A key indicator that someone is going to grow up to be a scientist, I think, is a propensity to look at the world and ask “What the…?!?”.
Having a live-in physicist has proven extremely useful for satisfying my (often fleeting) curiosity about lots of things, e.g., what is electricity? Why can’t something go faster than the speed of light? Or — stealing something from Katey’s curiosity — what would happen if there was no moon?
I was therefore surprised when my physicist couldn’t explain my recent curiosity, stemming from a bizarre finding in my freezer (Figure 1).
![](http://www.thereadgroup.net/wp-content/uploads/ICEHAT2.jpg)
Figure 1. A picture of my actual ice cube tray and most recent batch of ice cubes. About 83% of the ice cubes in this batch were as expected (hat-less). The remainder had these astonishing little hats.
What the heck was this hat doing on my ice cube?!? I thought this wonder of science was sufficiently interesting to bring it up at lunch with my labmates. They offered a bunch of hypotheses for what could cause an ice hat. Maybe something was vibrating underneath the ice cube tray, or something was dripping from above it. Megan had the most inspired idea: could the formation of the ice hat have something to do with the purity of the water? The water in State College is notoriously hard, containing a lot of calcium. She thought that if I hadn’t filtered my water before freezing it, these impurities could provide a substrate around which the ice crystals could form. Turns out Megan was right, only in reverse.

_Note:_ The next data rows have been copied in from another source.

(** * tscg: the code-flow graph builder of [src/graph.ts]

    A shallow embedding of the [CodeFlowGraph] class: the node and edge
    registries ([addNodeIsNew], [addEdgeIsNew]), the recursive builder
    ([process...]) and the part of the serializer ([nodesToJSON],
    [edgesToJSON]) that reads the registries.  The [ts-morph] project is
    the external source model; it is an explicit record of query functions
    over opaque node handles. *)

From Stdlib Require Import List Arith Bool Lia String PeanoNat.
Import ListNotations.

Set Implicit Arguments.

(** ** The source model (the [ts-morph] API used by the builder) *)

(** A [ts-morph] node is an object compared by identity: a handle. *)
Definition Node := nat.
Definition SourceFile := nat.

(** The syntax kinds the builder tests for, a few more that occur in the
    analysed files, and one for everything else. *)
Inductive SyntaxKind : Set :=
| VariableDeclaration
| FunctionDeclaration
| MethodDeclaration
| ClassDeclaration
| CallExpression
| Identifier
| ArrowFunction
| FunctionExpression
| PropertyAccessExpression
| NewExpression
| ParameterDeclaration
| OtherKind.

Definition SyntaxKind_eqb (a b : SyntaxKind) : bool :=
  match a, b with
  | VariableDeclaration, VariableDeclaration
  | FunctionDeclaration, FunctionDeclaration
  | MethodDeclaration, MethodDeclaration
  | ClassDeclaration, ClassDeclaration
  | CallExpression, CallExpression
  | Identifier, Identifier
  | ArrowFunction, ArrowFunction
  | FunctionExpression, FunctionExpression
  | PropertyAccessExpression, PropertyAccessExpression
  | NewExpression, NewExpression
  | ParameterDeclaration, ParameterDeclaration
  | OtherKind, OtherKind => true
  | _, _ => false
  end.

(** Every query the class makes on the project.  The [...OrThrow] queries
    answer [None] where [ts-morph] throws. *)
Record SourceModel : Type := {
  getSourceFiles : list SourceFile;
  getVariableDeclarations : SourceFile -> list Node;
  getFunctions : SourceFile -> list Node;
  getClasses : SourceFile -> list Node;
  getMethods : Node -> list Node;
  getVariableStatement : Node -> option Node;
  getDeclarations : Node -> list Node;
  getKind : Node -> SyntaxKind;
  isExported : Node -> bool;
  getInitializer : Node -> option Node;
  getBody : Node -> option Node;
  (** [getDescendantsOfKind(SyntaxKind.CallExpression)] *)
  getDescendantCalls : Node -> list Node;
  (** [findReferences()]: the referenced symbols, each with the nodes of
      its references ([getReferences()] then [getNode()]). *)
  findReferences : Node -> list (list Node);
  getParent : Node -> option Node;
  getExpression : Node -> Node;
  getDefinitionNodes : Node -> list Node;
  getArguments : Node -> list Node;
  (** [getSymbolOrThrow().getName()] *)
  getSymbolName : Node -> option string;
  (** the location string and [getText()] of the serializer *)
  getLocation : Node -> string;
  getText : Node -> string
}.
(** [row_data[k] = v] *)
Definition set_key (k : key) (v : nat) (d : column_map) : column_map :=
  fun k' => if key_eqb k k' then Some v else d k'.

(** [column_map.get(k, default)] *)
Definition get_or (d : column_map) (k : key) (default : nat) : nat :=
  match d k with Some v => v | None => default end.

(** A parsed JSON value, also the type of what a record's category can
    hold once the classifier's answer has been written into it. *)
#[local] Unset Elimination Schemes.
Inductive json : Type :=
| JNull
| JBool (b : bool)
| JNum (q : Q)
| JStr (s : string)
| JArr (items : list json)
| JObj (members : list (string * json)).
#[local] Set Elimination Schemes.

(** The dictionary built for each row of a statement. *)
Record transaction : Type := mkTx {
  Date : string;
  Amount : pyfloat;
  Description : string;
  MerchantName : string;
  Type_ : string;
  Category : json;
  Subcategory : json
}.

(** [range(a, b)] *)
Definition range (a b : nat) : list nat := seq a (b - a).

(** [s.replace(',', '')] *)
Fixpoint remove_commas (s : string) : string :=
  match s with
  | EmptyString => EmptyString
  | String c s' => if Ascii.eqb c "," then remove_commas s' else String c (remove_commas s')
  end.

Definition header_keywords : list string :=
  [ "date"; "amount"; "description"; "particular"; "narration"; "debit";
    "credit"; "balance"; "type"; "reference" ].

(** The [if/elif] chain that gives a header cell its role. *)
Definition header_role (cell_value : string) : option key :=
  if contains "date" cell_value then Some date_col
  else if contains "description" cell_value || contains "particular" cell_value
          || contains "narration" cell_value then Some description_col
  else if contains "type" cell_value then Some type_col
  else if contains "reference" cell_value || contains "ref" cell_value then Some reference_col
  else if contains "debit" cell_value then Some debit_col
  else if contains "credit" cell_value then Some credit_col
  else if contains "amount" cell_value then Some amount_col
  else None.
Lemma purgeData_prunes_witness :
  exists data',
    purgeData cache0 commits0 "next" = Ok data'
    /\ (forall k, includes (map hash commits0) k = false ->
                  JSMap.get data' k = None)
    /\ (forall k e c,
          JSMap.get cache0 k = Some e -> needsCherryPick e = true ->
          find_commit commits0 k = Some c -> ref c = "next" ->
          JSMap.get data' k = None)
    /\ (forall k e,
          JSMap.get cache0 k = Some e ->
          includes (map hash commits0) k = true ->
          ~ (needsCherryPick e = true
             /\ exists c, find_commit commits0 k = Some c /\ ref c = "next") ->
          JSMap.get data' k = Some e)
    /\ (forall k, JSMap.get cache0 k = None -> JSMap.get data' k = None).
Proof. apply (purgeData_prunes cache0 commits0 "next"). exact cache0_wf. Defined.

(** Scenario B of the specification, and the run on [cache0]. *)
Example purgeData_scenario_B :
  purgeData [("abc123456", mkEntry "fix: x" true)]
            [a_commit "abc123456" "next"] "next" = Ok [].
Proof. reflexivity. Qed.

Example purgeData_cache0 :
  purgeData cache0 commits0 "next"
  = Ok [("def123456", mkEntry "fix: y" true);
        ("123456789", mkEntry "fix: z" false)].
Proof. reflexivity. Qed.

(** C6. Running [purgeData] a second time with the same commits and target
    branch leaves the cache as the first run left it. *)
Theorem purgeData_idempotent (data : JSMap.t Entry) (commits : list Commit)
    (branch : string) :
  exists data',
    purgeData data commits branch = Ok data'
    /\ purgeData data' commits branch = Ok data'.
Proof.
  eexists. split; [apply purgeData_filter|].
  rewrite purgeData_filter. apply f_equal. apply filter_all.
  intros [k e] Hin. apply filter_In in Hin. destruct Hin as [_ Hkeep]. simpl in *.
  apply andb_true_iff in Hkeep. destruct Hkeep as [Hk Hs]. rewrite Hk. simpl.
  apply negb_true_iff in Hs. apply negb_true_iff.
  destruct (settled commits branch (filter _ data) k) eqn:Hs'; [|reflexivity].
  apply existsb_filter_true in Hs'. unfold settled in Hs. congruence.
Qed.

(** C10. [purgeData] never throws.  Every entry that survives the first loop
    has the hash of some commit, so for each surviving entry with
    [needsCherryPick = true] the second loop's [commits.find] returns a commit
    record and reading its [ref] cannot fail. *)
Theorem purgeData_safe (data : JSMap.t Entry) (commits : list Commit)
    (branch : string) :
  Forall
    (fun kv => exists c, find_commit commits (fst kv) = Some c)
    (filter (fun kv => needsCherryPick (snd kv))
            (JSMap.entries (purgeData_stale data commits)))
  /\ exists data', purgeData data commits branch = Ok data'.
Proof.
  split.
  - apply Forall_forall. intros kv Hin. apply includes_find.
    apply filter_In in Hin. destruct Hin as [Hin _].
    unfold JSMap.entries in Hin. rewrite purgeData_stale_filter in Hin.
    apply filter_In in Hin. tauto.
  - eexists. apply purgeData_filter.
Qed.

(** ** parseCommit *)

Lemma times_word_run (n : nat) (s : string) :
  times isWordChar n s = None <-> word_run n s = false.
Proof.
  revert s. induction n as [|n IH]; intros s; simpl.
  - split; discriminate.
  - destruct s as [|c s]; [tauto|].
    destruct (isWordChar c); simpl; [|tauto].
    rewrite <- IH. destruct (times isWordChar n s) as [[m rest]|]; split;
      (discriminate || reflexivity).
Qed.

Lemma WORD9_word_run (s : string) : WORD9 s = None <-> word_run 9 s = false.
Proof.
  unfold WORD9. rewrite <- times_word_run.
  destruct (times isWordChar 9 s); simpl; split; (discriminate || reflexivity).
Qed.

Lemma existsb_seq_S (f : nat -> bool) (n : nat) :
  existsb f (seq 1 n) = existsb (fun i => f (S i)) (seq 0 n).
Proof.
  rewrite <- seq_shift. induction (seq 0 n) as [|i l IH]; simpl; [reflexivity|].
  now rewrite IH.
Qed.

Lemma has_hash_token_cons (c : ascii) (s : string) :
  has_hash_token (String c s) = word_run 9 (String c s) || has_hash_token s.
Proof.
  unfold has_hash_token.
  change (seq 0 (S (String.length (String c s))))
    with (0 :: seq 1 (S (String.length s))).
  cbn [existsb]. rewrite existsb_seq_S. reflexivity.
Qed.

(** The pattern of [parseCommit] finds a match exactly in the lines that hold
    a hash-shaped token. *)
Lemma search_WORD9_None (s : string) :
  search WORD9 s = None <-> has_hash_token s = false.
Proof.
  induction s as [|c s IH].
  - split; reflexivity.
  - rewrite has_hash_token_cons, orb_false_iff, <- IH, <- WORD9_word_run.
    cbn [search].
    destruct (WORD9 (String c s)); [split; [discriminate|intros [? _]; discriminate]|].
    destruct (search WORD9 s) as [[i a]|]; split; try tauto; try discriminate.
    intros [_ ?]; discriminate.
Qed.

(** C3 (amended). On a line that holds no hash-shaped token (no run of 9 word
    characters) [parseCommit] throws a [TypeError]: it has no null result. *)
Theorem parseCommit_no_hash (commit : string) :
  has_hash_token commit = false -> parseCommit commit = Throw TypeError.
Proof.
  intros H. apply search_WORD9_None in H. unfold parseCommit. now rewrite H.
Qed.

Lemma parseCommit_no_hash_witness :
  has_hash_token "| |" = false /\ parseCommit "| |" = Throw TypeError.
Proof.
  split; [reflexivity|]. apply (parseCommit_no_hash "| |"). reflexivity.
Defined.

(** C3, as the specification states it, fails: a graph line without hash makes
    [parseCommit] throw. *)
Lemma parseCommit_no_hash_counterexample :
  has_hash_token "|\  " = false
  /\ ~ (exists r, parseCommit "|\  " = Ok r)
  /\ parseCommit "|\  " = Throw TypeError.
Proof.
  split; [reflexivity|]. split; [|reflexivity].
  intros [r Hr]. discriminate Hr.
Qed.

(** On every other line [parseCommit] returns a record. *)
Lemma parseCommit_hash (commit : string) :
  has_hash_token commit = true -> exists r, parseCommit commit = Ok r.
Proof.
  intros H. unfold parseCommit.
  destruct (search WORD9 commit) as [[i h]|] eqn:Hs; [eauto|].
  apply search_WORD9_None in Hs. congruence.
Qed.

Example parseCommit_scenario :
  parseCommit "abc123456 fix: notes formatting (#42)"
  = Ok (mkParsed "abc123456" "fix: notes formatting (#42)" (Some "42")).
Proof. reflexivity. Qed.

(** ** sanitizeMessage *)

(** C8 (fails on the code). [String.prototype.replace] with a string pattern
    replaces the first occurrence only: of two pairs of square brackets
    [sanitizeMessage] escapes the first pair and leaves the second. *)
Theorem sanitizeMessage_first_only :
  sanitizeMessage "fix: x [skip ci] [v2]" = "fix: x \[skip ci\] [v2]"
  /\ escape_brackets "fix: x [skip ci] [v2]" = "fix: x \[skip ci\] \[v2\]"
  /\ sanitizeMessage "fix: x [skip ci] [v2]"
     <> escape_brackets "fix: x [skip ci] [v2]".
Proof. repeat split. discriminate. Qed.

(** With at most one opening and at most one closing bracket in the message
    the first occurrence is the only one, and every bracket is escaped. *)
Lemma replace_char (c p : ascii) (s rep : string) :
  replace (String c s) (String p EmptyString) rep
  = if Ascii.eqb p c then (rep ++ s)%string
    else String c (replace s (String p EmptyString) rep).
Proof. simpl. destruct (Ascii.eqb p c); reflexivity. Qed.

Lemma escape_no_brackets (s : string) :
  occurrences "[" s = 0 -> occurrences "]" s = 0 -> escape_brackets s = s.
Proof.
  induction s as [|c s IH]; simpl; [reflexivity|].
  destruct (Ascii.eqb c "["); [discriminate|].
  destruct (Ascii.eqb c "]"); [discriminate|]. simpl.
  intros H1 H2. now rewrite IH.
Qed.

Lemma replace_one_bracket (b other : ascii) (s : string) :
  (b = "[" /\ other = "]" \/ b = "]" /\ other = "[")%char ->
  occurrences other s = 0 -> occurrences b s <= 1 ->
  replace s (String b EmptyString) (String "\" (String b EmptyString))
  = escape_brackets s.
Proof.
  intros Hb. induction s as [|c s IH]; [reflexivity|].
  rewrite replace_char. cbn [occurrences escape_brackets].
  destruct Hb as [[-> ->]|[-> ->]].
  - rewrite (Ascii.eqb_sym "[" c).
    destruct (Ascii.eqb c "]") eqn:Hc2; [discriminate|].
    destruct (Ascii.eqb c "[") eqn:Hc1; simpl; intros H1 H2.
    + apply Ascii.eqb_eq in Hc1. subst c.
      rewrite escape_no_brackets by lia. reflexivity.
    + now rewrite IH.
  - rewrite (Ascii.eqb_sym "]" c).
    destruct (Ascii.eqb c "[") eqn:Hc1; [discriminate|].
    destruct (Ascii.eqb c "]") eqn:Hc2; simpl; intros H1 H2.
    + apply Ascii.eqb_eq in Hc2. subst c.
      rewrite escape_no_brackets by lia. reflexivity.
    + now rewrite IH.
Qed.

(** X4. A message with at most one opening and at most one closing square
    bracket leaves [sanitizeMessage] with every bracket escaped. *)
Lemma sanitizeMessage_single (message : string) :
  occurrences "[" message <= 1 -> occurrences "]" message <= 1 ->
  sanitizeMessage message = escape_brackets message.
Proof.
  unfold sanitizeMessage. induction message as [|c m IH]; [reflexivity|].
  rewrite replace_char. cbn [occurrences escape_brackets].
  rewrite (Ascii.eqb_sym "[" c).
  destruct (Ascii.eqb c "[") eqn:Hc1.
  - apply Ascii.eqb_eq in Hc1. subst c. simpl. intros H1 H2.
    rewrite (replace_one_bracket "]" "[") by (auto; lia). reflexivity.
  - rewrite replace_char. rewrite (Ascii.eqb_sym "]" c).
    destruct (Ascii.eqb c "]") eqn:Hc2; simpl; intros H1 H2.
    + apply Ascii.eqb_eq in Hc2. subst c.
      rewrite (replace_one_bracket "[" "]") by (auto; lia). reflexivity.
    + now rewrite IH.
Qed.

Lemma sanitizeMessage_single_witness :
  sanitizeMessage "fix(setup-auth): notes formatting [skip ci]"
  = escape_brackets "fix(setup-auth): notes formatting [skip ci]".
Proof.
  apply (sanitizeMessage_single "fix(setup-auth): notes formatting [skip ci]");
    simpl; lia.
Defined.

Example sanitizeMessage_doc :
  sanitizeMessage "fix(setup-auth): notes formatting [skip ci]"
  = "fix(setup-auth): notes formatting \[skip ci\]".
Proof. reflexivity. Qed.

(** Scenario E of the specification. *)
Example isYes_scenario_E : isYes "" = true /\ isYes "n" = false.
Proof. split; reflexivity. Qed.

(** ** getSymmetricDifference *)

Lemma sameBranches_iff (stdout : list string) :
  sameBranches stdout = true <-> stdout = [""].
Proof.
  unfold sameBranches. destruct stdout as [|s [|s' l]]; simpl.
  - split; discriminate.
  - destruct (String.eqb_spec s ""); split; congruence.
  - split; discriminate.
Qed.

(** C7. When the log command prints nothing, [getSymmetricDifference] returns
    the list of one element, the empty string, not the empty list; the test of
    the triage-next handler for equal branches holds of that list and of no
    other, and the handler then clears the cache. *)
Theorem getSymmetricDifference_empty (run : Runner) (leftRef rightRef : string)
    (options : list string) (ran : list Command) :
  run (git_log options leftRef rightRef) = Ok "" ->
  getSymmetricDifference run leftRef rightRef options ran
  = Ok ([""], ran ++ [git_log options leftRef rightRef])
  /\ [""] <> @nil string
  /\ (forall stdout, sameBranches stdout = true <-> stdout = [""])
  /\ (forall data,
        leftRef = "next" ->
        options = sharedGitLogOptions ++ ["--left-only"; "--cherry-pick"; "--boundary"] ->
        handler_fetch run rightRef data ran
        = Ok (the_same [], ran ++ [git_log options leftRef rightRef])).
Proof.
  intros Hrun. repeat split.
  - unfold getSymmetricDifference, sbind, exec. now rewrite Hrun.
  - discriminate.
  - apply sameBranches_iff.
  - apply sameBranches_iff.
  - intros data -> ->. unfold handler_fetch, getSymmetricDifference, sbind, exec.
    now rewrite Hrun.
Qed.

Water with impurities does form ice around those impurities, but it also forms ice relatively slowly. Without impurities, water freezes so quickly that the water beneath the surface begins to freeze before the surface (which starts freezing first) is frozen solid. Since water expands as it freezes, the developing ice below pushes water up through the part of the surface that isn’t yet frozen. The surface of this emerging water freezes quickly too, so that as the water is pushed up and through a hole in the surface it freezes into a tube, which funnels more water upwards. This process generates what is known as an ice spike (though, I prefer the friendlier ‘ice hat’). The faster the water freezes, the taller the spike. With impurities, the water freezes slowly enough that the surface is frozen shut before a spike is made.
Apparently physicists could have answered my question, I just asked the wrong one. Two physicists published a paper in the Journal of Glaciology on this exact topic. Academia may be the only place where people get paid to satisfy their “what the…?!?” curiosities and that is pretty awesome.
Ice spikes are also pretty awesome. Make ice cubes from filtered water; impress your friends!